Weil er anstatt "stopped" "stooped" schrieb, wird Trump nun lächerlich gemacht. Washington-Gouverneur Jay Inslee antwortete ebenfalls darauf anspielend auf Trumps Tweet: "A man who is totally incapable of governing should stay out of Washington state's business. "Stoop tweeting." Jenny Durkan antwortete hart und mit dem demonstrativ gesetzten Hashtag "BlackLivesMatter": "Mach uns alle sicher. Geh zurück in deinen Bunker." Unter Trump ist das nun gängige politische Kultur geworden. Bei den Protesten vor dem Weißen Haus wurde Trump, der den Demonstranten mit "Vicious Dogs" and "Ominous Weapon" gedroht hatte, kurz zu seinem Schutz in den Bunker des Weißen Hauses gebracht.

Bild:CHAZ

Als das publik wurde, scheint dies Trump, der den starken Mann vor seinen rechten Anhängern spielen will und muss, so gewurmt zu haben, dass er meinte, er habe den Bunker nur zu einer Inspektion besucht. Am Tag darauf ließ er den Weg zur "Präsidentenkirche" von Demonstranten räumen und schritt, vereint mit dem Verteidigungsminister Mark Esper und General Mark Milley, Vorsitzender der Joint Chiefs of Staff und damit der höchste Militär, zur Kirche, um dort mit einer Bibel zu posieren. Offensichtlich war den beiden nicht klar, dass sie zu Statisten in einem Schauspiel wurden.
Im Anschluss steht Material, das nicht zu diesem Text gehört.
Lemma reap_rule p status w (Q : unit → W → Prop) :
  inv w → is_Some (pidfds w !! p_pidfd p) → (∀ w', good w w' → Q () w') → wpx (robust p) (reap_exited_process here p status) w Q.
Proof.
  intros Hinv Hpf HQ. pose proof (good_refl w Hinv) as G0. unfold reap_exited_process. cbv zeta. xthen; [by apply keeps_x, keeps_modify|]. intros _ w1 G1.
  assert (∀ w', good w w' → is_Some (pidfds w' !! p_pidfd p)) as Hpf' by (intros w' G'; by apply (gd_pidfds _ _ G')).
  apply wpx_bind, wpx_res. apply mark_exited_rule; [apply G1|by apply Hpf'|]. intros w2 G2 _. pose proof (good_trans _ _ _ G1 G2) as G2'. clear G1 G2. rename G2' into G2.
  apply wpx_bind. apply finish_exit_rule; [apply G2|]. intros p' w3 G3 Hp'. pose proof (good_trans _ _ _ G2 G3) as G3'. clear G2 G3. rename G3' into G3.
  assert (p_pidfd p' = p_pidfd p) as Hpp by (by destruct Hp' as [-> | ->]).
  xthen; [keptx; apply keeps_x, vfork_parent_keeps|]. intros _ w4 G4. xthen; [apply keeps_x, untrack_group_keeps|]. intros _ w5 G5. rewrite Hpp.
  assert (∀ w' m, good w w' → (∀ w'', good w w'' → wpx (robust p) m w'' Q) → wpx (robust p) (mark_reaped (p_pidfd p) ≫= λ _, m) w' Q) as Hreap.
  { intros w' m G' Hm. apply wpx_bind, wpx_res. apply mark_reaped_rule; [apply G'|by apply Hpf'|]. intros w'' G'' _. apply Hm. by eapply good_trans. }
  destruct (is_thread p'). { apply wpx_res. apply mark_reaped_rule; [apply G5|by apply Hpf'|]. intros w6 G6 _. apply HQ. by eapply good_trans. }
  apply wpx_get. xthen; [keptx; apply keeps_x; intros w' I'; eapply wp_res_mono; [by apply notify_signal_rule|done|done]|]. intros _ w6 G6. case_match.
  - apply Hreap; [done|]. intros w7 G7. apply wpx_res, child_link_rule. intros w8 Q8. apply HQ. eapply good_trans; [exact G7|]. apply quiet_good; [apply G7|done].
  - apply wpx_bind, wpx_res, modify_rule. apply wpx_res.
    match goal with |- wp_res _ ?w7 _ _ => assert (good w w7) as G7 end.
    { eapply good_trans; [exact G6|]. apply zombies_good; [apply G6|]. intros i z [[<- <-]|[_ Hz]]%lookup_insert_Some; [by apply Hpf'|]. by apply (iv_zombies _ _ _ (gd_inv _ _ G6) i). }
    eapply wp_mid; [apply notify_event_rule, G7|]. cbv beta. intros [] w8 G8. apply HQ. by eapply good_trans.
Qed.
Esper distanzierte sich von Trumps Forderung, das Militär in Städte zu schicken, und ließ die meisten der zur Unterstützung der Nationalgarde nach Washington verlegten Soldaten wieder abziehen. Milley sagte, er hätte nicht an Trumps Aktion teilnehmen sollen.

CHAZ jedenfalls ist zu einem neuen öffentlichen Ort in einer Stadt geworden, wo sich Protest und der Wunsch nach Gesellschaftsveränderung formiert, ohne dass es bislang eine gemeinsame politische Zielrichtung oder Führer gibt. Der kollektive Protest erinnert an die Besetzung des Tahrir-Platzes im Arabischen Frühling, an die Platzbesetzungen der Occupy-Bewegung oder die spanischen Empörten.

Aus den Vorgängerbewegungen, die großes Aufsehen fanden und Hoffnungen erweckten, entstand nichts Bleibendes. Occupy versiegte, die Empörten institutionalisierten sich als Partei (Podemos), die aber jeden Biss verloren hat, Tahrir führte letztlich zu einer neuen Diktatur. Vielleicht kann die Protestbewegung in den USA nach dem Mord an Floyd im Wahljahr tatsächlich politische Veränderungen bewirken. Sie wird von Demokraten und Republikanern, von Trump und Biden entsprechend instrumentalisiert.